Action item
Please report every line in the material below where the word "pointer" is found.

Materials provided
(** ** Links *)

Lemma next_in h R a x b : counted h R -> h.(pbufs) !! a = Some x -> x.(next) = Some b -> (exists y, h.(pbufs) !! b = Some y) /\ exists l, chain h (Some a) (a :: l) /\ chain h (Some b) l.
Proof.
  intros C Hx E. destruct (c_chain _ _ C a) as [l Cl]; [by eexists|]. destruct l as [|a' l]; [done|]. pose proof Cl as (E' & x0 & Hx0 & Cl'). injection E' as <-.
  rewrite Hx in Hx0. injection Hx0 as <-. rewrite E in Cl'. split; [|by exists l]. destruct l as [|b' l]; [done|]. destruct Cl' as ([= <-] & y & Hy & _). by exists y.
Qed.

(** The chain through [a] after its [next] pointer was changed. *)
Lemma chain_redirect h a x' l1 : forall p l2 l3, chain h p (l1 ++ a :: l2) -> a ∉ l1 -> chain (put a x' h) x'.(next) l3 -> chain (put a x' h) p (l1 ++ a :: l3).
Proof.
  induction l1 as [|b l1 IH]; intros p l2 l3 C Hn C3; cbn [app chain] in *.
  - destruct C as (-> & _). split; [done|]. exists x'. by rewrite put_eq.
  - destruct C as (-> & y & Hy & C). split; [done|]. exists y. rewrite put_ne by set_solver. split; [done|]. eapply IH; [done|set_solver|done].
Qed.

(** Changing a [next] pointer: the references move with it. *)
Lemma counted_relink h R R' a x n : counted h R -> h.(pbufs) !! a = Some x -> (exists l, chain (put a (set_next n x) h) n l) ->
  (forall b, (multiplicity b R' + is_next n b = multiplicity b R + is_next x.(next) b)%nat) -> counted (put a (set_next n x) h) R'.
Proof.
  intros C Hx [l3 C3] HR.
  assert (forall b, (preds (put a (set_next n x) h) b + is_next x.(next) b = preds h b + is_next n b)%nat) as Hp.
  { intros b. unfold preds. rewrite nexts_put. apply count_insert. by apply nexts_lookup. }
  split.
  - intros b y. assert (forall y0, pbufs h !! b = Some y0 -> ref y0 = Z.of_nat (multiplicity b R' + preds (put a (set_next n x) h) b) /\ 0 < ref y0 < 65536) as H.
    { intros y0 Hy0. destruct (c_ref _ _ C b y0 Hy0) as [-> ?]. pose proof (Hp b). pose proof (HR b). split; [f_equal; lia|done]. }
    destruct (decide (a = b)) as [<-|Hne]; [rewrite put_eq; intros [= <-]; by apply (H x)|]. rewrite put_ne by done. apply H.
  - intros b Hb. pose proof (HR b). assert (is_Some (pbufs h !! b)) as [y Hy]; [|destruct (decide (a = b)) as [<-|Hne]; [rewrite put_eq|rewrite put_ne by done]; by eexists].
    destruct (decide (next x = Some b)) as [E|E]; [by destruct (next_in _ _ _ _ _ C Hx E) as [? _]|]. rewrite (is_next_ne _ _ E) in *. apply (c_held _ _ C). lia.
  - intros b Hb. assert (is_Some (pbufs h !! b)) as Hb' by (destruct (decide (a = b)) as [<-|Hne]; [by eexists|by rewrite put_ne in Hb]).
    destruct (c_chain _ _ C b Hb') as [l Cl]. destruct (decide (a ∈ l)) as [Ha|Ha].
    + apply list_elem_of_split in Ha. destruct Ha as (l1 & l2 & ->). exists (l1 ++ a :: l3). eapply chain_redirect; [done| |done].
      apply chain_nodup in Cl. apply NoDup_app in Cl. destruct Cl as (_ & Hd & _). intros Hin. apply (Hd a Hin). by left.
    + exists l. eapply chain_ext; [|done]. intros c Hc. rewrite nexts_put, lookup_insert_ne; [done|]. by intros ->.
  - intros b y. destruct (decide (a = b)) as [<-|Hne]; [rewrite put_eq; intros [= <-]; apply (c_mem _ _ C a x Hx)|]. rewrite put_ne by done. apply (c_mem _ _ C).
Qed.

Lemma chain_put_notin h a x p l : chain h p l -> a ∉ l -> chain (put a x h) p l.
Proof. intros C Ha. eapply chain_ext; [|done]. intros c Hc. rewrite nexts_put, lookup_insert_ne; [done|]. by intros ->. Qed.

Lemma counted_link h R a x t lt : counted h (R ⊎ {[+ t +]}) -> h.(pbufs) !! a = Some x -> x.(next) = None -> chain h (Some t) lt -> a ∉ lt -> counted (put a (set_next (Some t) x) h) R.
Proof.
  intros C Hx Hn Ct Ha. eapply counted_relink; [done|done|exists lt; by apply chain_put_notin|]. intros b. change {[+ t +]} with (held (Some t)).
  rewrite multiplicity_add, Hn, (is_next_ne None) by done. lia.
Qed.

Lemma counted_unlink h R a x t : counted h R -> h.(pbufs) !! a = Some x -> x.(next) = Some t -> counted (put a (set_next None x) h) (R ⊎ {[+ t +]}).
Proof.
  intros C Hx Hn. eapply counted_relink; [done|done|by exists []|]. intros b. change {[+ t +]} with (held (Some t)).
  rewrite multiplicity_add, Hn, (is_next_ne None) by done. lia.
Qed.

Result of the task
(** The chain through [a] after its [next] pointer was changed. *)
(** Changing a [next] pointer: the references move with it. *)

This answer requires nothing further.